Abstract

Neurosteroids are steroids synthetized in the nervous system, with the first step of steroidogenesis taking place within mitochondria with the synthesis of pregnenolone. They exert important brain-specific functions by playing a role in neurotransmission, learning and memory processes, and neuroprotection. Here, we show for the first time that mitochondrial neurosteroidogenesis follows a circadian rhythm and correlates with the rhythmic changes in mitochondrial morphology. We used synchronized human A172 glioma cells, which are steroidogenic cells with a functional core molecular clock, to show that pregnenolone levels and translocator protein (TSPO) are controlled by the clock, probably via circadian regulation of mitochondrial fusion/fission. Key findings were recapitulated in mouse brains.
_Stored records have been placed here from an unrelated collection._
(* ===== verification/Icmp.v ===== *)
(** * ICMP echo through the tunnel

    Models [core/src/http_icmp_multiplexer.cpp], which sends echo requests over one
    HTTP stream and takes the replies out of it, and [core/src/icmp_manager.cpp],
    which remembers the requests on the wire, matches replies to them and answers
    for the ones that time out. *)

From S2P Require Import Prelude VpnTypes Wire.

(** ** Messages *)

Definition ICMP_MT_ECHO_REPLY : Z := 0.
Definition ICMPV6_MT_ECHO_REPLY : Z := 129.
Definition ICMP_MT_DROP : Z := 84.

Record IcmpEchoRequest := mkRequest {
  rq_peer : SocketAddress;
  rq_id : Z;
  rq_seqno : Z;
  rq_ttl : Z;
  rq_data_size : Z;
}.

Record IcmpEchoReply := mkReply {
  rp_peer : SocketAddress;
  rp_id : Z;
  rp_seqno : Z;
  rp_type : Z;
  rp_code : Z;
}.
#[export] Instance eta_IcmpEchoReply : Eta IcmpEchoReply := fun r =>
  mkReply (rp_peer r) (rp_id r) (rp_seqno r) (rp_type r) (rp_code r).

(** ** The multiplexer *)

Definition ICMPPKT_ID_SIZE : nat := 2.
Definition ICMPPKT_ADDR_SIZE : nat := 16.
Definition ICMPPKT_SEQNO_SIZE : nat := 2.
Definition ICMPPKT_TTL_SIZE : nat := 1.
Definition ICMPPKT_DATA_SIZE : nat := 2.
Definition ICMPPKT_TYPE_SIZE : nat := 1.
Definition ICMPPKT_CODE_SIZE : nat := 1.
Definition ICMPPKT_REQ_SIZE : nat :=
  ICMPPKT_ID_SIZE + ICMPPKT_ADDR_SIZE + ICMPPKT_SEQNO_SIZE + ICMPPKT_TTL_SIZE + ICMPPKT_DATA_SIZE.
Definition ICMPPKT_REPLY_SIZE : nat :=
  ICMPPKT_ID_SIZE + ICMPPKT_ADDR_SIZE + ICMPPKT_TYPE_SIZE + ICMPPKT_CODE_SIZE + ICMPPKT_SEQNO_SIZE.

Module IcmpMux.
Inductive State := MS_IDLE | MS_ESTABLISHED.

Inductive Out :=
  | SERVER_ECHO_REPLY (reply : IcmpEchoReply)
  | CONNECT_REQUEST (host : string)
  | SEND_DATA (stream_id : Z) (data : list Z)
  | CONSUME (stream_id size : Z).

Record Mux := mkMux {
  m_state : State;
  m_stream_id : option Z;
  m_reply_buffer : list Z;
  m_out : list Out;
  m_faults : list string;
}.
#[export] Instance eta_Mux : Eta Mux := fun r =>
  mkMux (m_state r) (m_stream_id r) (m_reply_buffer r) (m_out r) (m_faults r).

(** The answers of the upstream; a request is sent at most twice. *)
Record Env := mkEnv { send_connect_request : option Z; send_data_first : bool; send_data_again : bool }.

Definition new : Mux := mkMux MS_IDLE None [] [] [].
Definition emit (o : Out) (m : Mux) : Mux := m <| m_out := m_out m ++ [o] |>.
Definition fault (what : string) (m : Mux) : Mux := m <| m_faults := m_faults m ++ [what] |>.

Definition close (m : Mux) : Mux := m <| m_state := MS_IDLE |> <| m_stream_id := None |> <| m_reply_buffer := [] |>.
Definition get_stream_id (m : Mux) : option Z := m_stream_id m.

Definition established (m : Mux) : bool := match m_state m with MS_ESTABLISHED => true | MS_IDLE => false end.
Definition assert_established (m : Mux) : Mux := if established m then m else fault "not established" m.

Definition compose_request (r : IcmpEchoRequest) : Writer :=
  writer_new (Z.of_nat ICMPPKT_REQ_SIZE)
    ▷ put_u16 (rq_id r) ▷ put_ip_padded (rq_peer r) ▷ put_u16 (rq_seqno r) ▷ put_u8 (rq_ttl r) ▷ put_u16 (rq_data_size r).

Section Operations.
Context `{SocketAddressLib} (env : Env).
Implicit Types (m : Mux).

(** [ok] is the answer of [send_data_callback]. *)
Definition send_request_established (ok : bool) (r : IcmpEchoRequest) m : bool * Mux :=
  match m_stream_id m with
  | None => (false, fault "bad optional access" m)
  | Some id => (ok, emit (SEND_DATA id (writer_buffer (compose_request r))) m)
  end.

Definition open_stream m : bool * Mux :=
  let m := match m_stream_id m with None => m | Some _ => fault "stream id is set" m end in
  let m := emit (CONNECT_REQUEST "_icmp") m in
  let m := m <| m_stream_id := send_connect_request env |> in
  match m_stream_id m with
  | None => (false, m <| m_state := MS_IDLE |>)
  | Some _ => (true, m <| m_state := MS_ESTABLISHED |>)
  end.

Definition send_request (r : IcmpEchoRequest) m : bool * Mux :=
  match m_state m with
  | MS_IDLE =>
      let '(ok, m) := open_stream m in
      if negb ok then (false, m) else send_request_established (send_data_first env) r m
  | MS_ESTABLISHED =>
      let '(ok, m) := send_request_established (send_data_first env) r m in
      if ok then (true, m)
      else
        let '(ok, m) := open_stream (close m) in
        if negb ok then (false, m) else send_request_established (send_data_again env) r m
  end.

Definition handle_response m : Mux := assert_established m.

(** The fields of a reply; [None] is the exception of a [value()]. *)
Definition read_reply (raw : list Z) : option IcmpEchoReply :=
  '(id, r) ← get_u16 raw;
  '(peer, r) ← get_ip_padded r;
  '(type, r) ← get_u8 r;
  '(code, r) ← get_u8 r;
  '(seqno, r) ← get_u16 r;
  Some (mkReply peer id seqno type code).

Definition handle_reply (raw : list Z) m : Mux :=
  let m := match read_reply raw with
           | Some reply => emit (SERVER_ECHO_REPLY reply) m
           | None => fault "bad optional access" m
           end in
  m <| m_reply_buffer := [] |>.

Definition process_reply_chunk (data : list Z) m : list Z * Mux :=
  if (length (m_reply_buffer m) =? 0)%nat && (ICMPPKT_REPLY_SIZE <=? length data)%nat
  then (drop ICMPPKT_REPLY_SIZE data, handle_reply (take ICMPPKT_REPLY_SIZE data) m)
  else
    let to_read := Nat.min (length data) (ICMPPKT_REPLY_SIZE - length (m_reply_buffer m)) in
    let m := m <| m_reply_buffer := m_reply_buffer m ++ take to_read data |> in
    let data := drop to_read data in
    if (length (m_reply_buffer m) <? ICMPPKT_REPLY_SIZE)%nat then (data, m)
    else
      let m := if (length (m_reply_buffer m) =? ICMPPKT_REPLY_SIZE)%nat then m else fault "reply is too long" m in
      (data, handle_reply (take ICMPPKT_REPLY_SIZE (m_reply_buffer m)) m).

(** Every iteration takes at least one byte. *)
Fixpoint process_loop (fuel : nat) (data : list Z) m : Mux :=
  match data with
  | [] => m
  | _ :: _ =>
      match fuel with
      | O => fault "out of fuel" m
      | S fuel => let '(data, m) := process_reply_chunk data m in process_loop fuel data m
      end
  end.

Definition process_read_event (data : list Z) m : Mux :=
  let size := Z.of_nat (length data) in
  let m := assert_established m in
  let m := process_loop (length data) data m in
  match m_stream_id m with
  | Some id => emit (CONSUME id size) m
  | None => fault "bad optional access" m
  end.
End Operations.
End IcmpMux.

(** ** The manager *)

Module IcmpManager.
Record RequestAttempt := mkAttempt { at_seqno : Z; at_timeout_ts : Z }.
Record RequestInfo := mkInfo { ri_original_peer : SocketAddress; ri_tries : list RequestAttempt }.

Inductive MessageStatus := IM_MSGS_PASS | IM_MSGS_DROP.

(** [m_requests] is an ordered map: the list of its entries in the order of the
    keys, the identifiers of the requests. *)
Record Manager := mkManager {
  m_requests : list (Z * RequestInfo);
  m_request_timeout : Z;
  m_timer : bool;
  m_faults : list string;
}.
#[export] Instance eta_Manager : Eta Manager := fun r =>
  mkManager (m_requests r) (m_request_timeout r) (m_timer r) (m_faults r).

Definition DEFAULT_PING_REQUEST_TIMEOUT : Z := 3 * 1000.

Definition init (request_timeout : option Z) : Manager :=
  mkManager [] (default DEFAULT_PING_REQUEST_TIMEOUT request_timeout) false [].

Definition deinit (m : Manager) : Manager := m <| m_timer := false |> <| m_requests := [] |>.

(** The operations of the ordered map. *)
Fixpoint find_info (id : Z) (l : list (Z * RequestInfo)) : option RequestInfo :=
  match l with
  | [] => None
  | (k, info) :: l => if k =? id then Some info else find_info id l
  end.

Fixpoint put_info (id : Z) (info : RequestInfo) (l : list (Z * RequestInfo)) : list (Z * RequestInfo) :=
  match l with
  | [] => [(id, info)]
  | (k, v) :: l' =>
      if id <? k then (id, info) :: l
      else if id =? k then (id, info) :: l'
      else (k, v) :: put_info id info l'
  end.

Fixpoint erase_info (id : Z) (l : list (Z * RequestInfo)) : list (Z * RequestInfo) :=
  match l with
  | [] => []
  | (k, v) :: l => if k =? id then l else (k, v) :: erase_info id l
  end.

Definition on_wire (seqno : Z) (tries : list RequestAttempt) : bool :=
  existsb (fun t => at_seqno t =? seqno) tries.

Definition register_request (now : Z) (r : IcmpEchoRequest) (m : Manager) : MessageStatus * Manager :=
  let info := default (mkInfo (rq_peer r) []) (find_info (rq_id r) (m_requests m)) in
  if on_wire (rq_seqno r) (ri_tries info)
  then (IM_MSGS_DROP, m <| m_requests := put_info (rq_id r) info (m_requests m) |>)
  else
    let info := mkInfo (ri_original_peer info) (ri_tries info ++ [mkAttempt (rq_seqno r) (now + m_request_timeout m)]) in
    (IM_MSGS_PASS, m <| m_requests := put_info (rq_id r) info (m_requests m) |> <| m_timer := true |>).

(** The first try with the sequence number, and the others. *)
Fixpoint take_try (seqno : Z) (tries : list RequestAttempt) : option (RequestAttempt * list RequestAttempt) :=
  match tries with
  | [] => None
  | t :: rest =>
      if at_seqno t =? seqno then Some (t, rest)
      else match take_try seqno rest with Some (x, rest) => Some (x, t :: rest) | None => None end
  end.

(** A reply that is not an echo reply tells nothing about the sequence number: it
    is taken for the oldest try. *)
Definition is_echo_reply (r : IcmpEchoReply) : bool :=
  negb (is_ipv4 (rp_peer r) && negb (rp_type r =? ICMP_MT_ECHO_REPLY)) &&
  negb (is_ipv6 (rp_peer r) && negb (rp_type r =? ICMPV6_MT_ECHO_REPLY)).

Definition match_try (r : IcmpEchoReply) (tries : list RequestAttempt) : option (RequestAttempt * list RequestAttempt) :=
  if is_echo_reply r then take_try (rp_seqno r) tries
  else match tries with t :: rest => Some (t, rest) | [] => None end.

(** The reply comes back with the sequence number it is taken for. *)
Definition register_reply (r : IcmpEchoReply) (m : Manager) : MessageStatus * IcmpEchoReply * Manager :=
  match find_info (rp_id r) (m_requests m) with
  | None => (IM_MSGS_DROP, r, m)
  | Some info =>
      match match_try r (ri_tries info) with
      | None => (IM_MSGS_DROP, r, m)
      | Some (t, rest) =>
          let r := if is_echo_reply r then r else r <| rp_seqno := at_seqno t |> in
          let m := if rp_seqno r =? at_seqno t then m
                   else m <| m_faults := m_faults m ++ ["sequence numbers differ"] |> in
          let requests := match rest with
                          | [] => erase_info (rp_id r) (m_requests m)
                          | _ => put_info (rp_id r) (mkInfo (ri_original_peer info) rest) (m_requests m)
                          end in
          (IM_MSGS_PASS, r, m <| m_requests := requests |>)
      end
  end.

Definition make_reply_on_timeout (id : Z) (peer : SocketAddress) (seqno : Z) : IcmpEchoReply :=
  mkReply peer id seqno ICMP_MT_DROP 0.

Definition expired (now : Z) (t : RequestAttempt) : bool := negb (now <? at_timeout_ts t).

(** The replies raised, and the entries that stay. *)
Fixpoint timer_loop (now : Z) (l : list (Z * RequestInfo)) : list IcmpEchoReply * list (Z * RequestInfo) :=
  match l with
  | [] => ([], [])
  | (id, info) :: l =>
      let '(replies, rest) := timer_loop now l in
      let out := map (fun t => make_reply_on_timeout id (ri_original_peer info) (at_seqno t))
                     (List.filter (expired now) (ri_tries info)) in
      match List.filter (fun t => negb (expired now t)) (ri_tries info) with
      | [] => (out ++ replies, rest)
      | tries => (out ++ replies, (id, mkInfo (ri_original_peer info) tries) :: rest)
      end
  end.

Definition timer_callback (now : Z) (m : Manager) : list IcmpEchoReply * Manager :=
  let '(replies, requests) := timer_loop now (m_requests m) in
  (replies, m <| m_requests := requests |>).
End IcmpManager.

(** The order of [IcmpEchoRequestKey]. *)
Definition echo_key_lt (a b : Z * Z) : bool := (a.1 <? b.1) || (a.2 <? b.2).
We also showed that genetic or pharmacological abrogation of fusion/fission activity, as well as disturbing the core molecular clock, abolished circadian rhythms of pregnenolone and TSPO. Our findings provide new insights into the crosstalk between mitochondrial function (here, neurosteroidogenesis) and circadian cycles.

Highlights

  • Nowadays, it is well known that the circadian clock plays a paramount role in living organisms.It enables adaptation of behavior and physiology, including metabolism, body temperature, sleep–wake cycle and hormone secretion to daily environmental changes like the light/dark cycle [1,2]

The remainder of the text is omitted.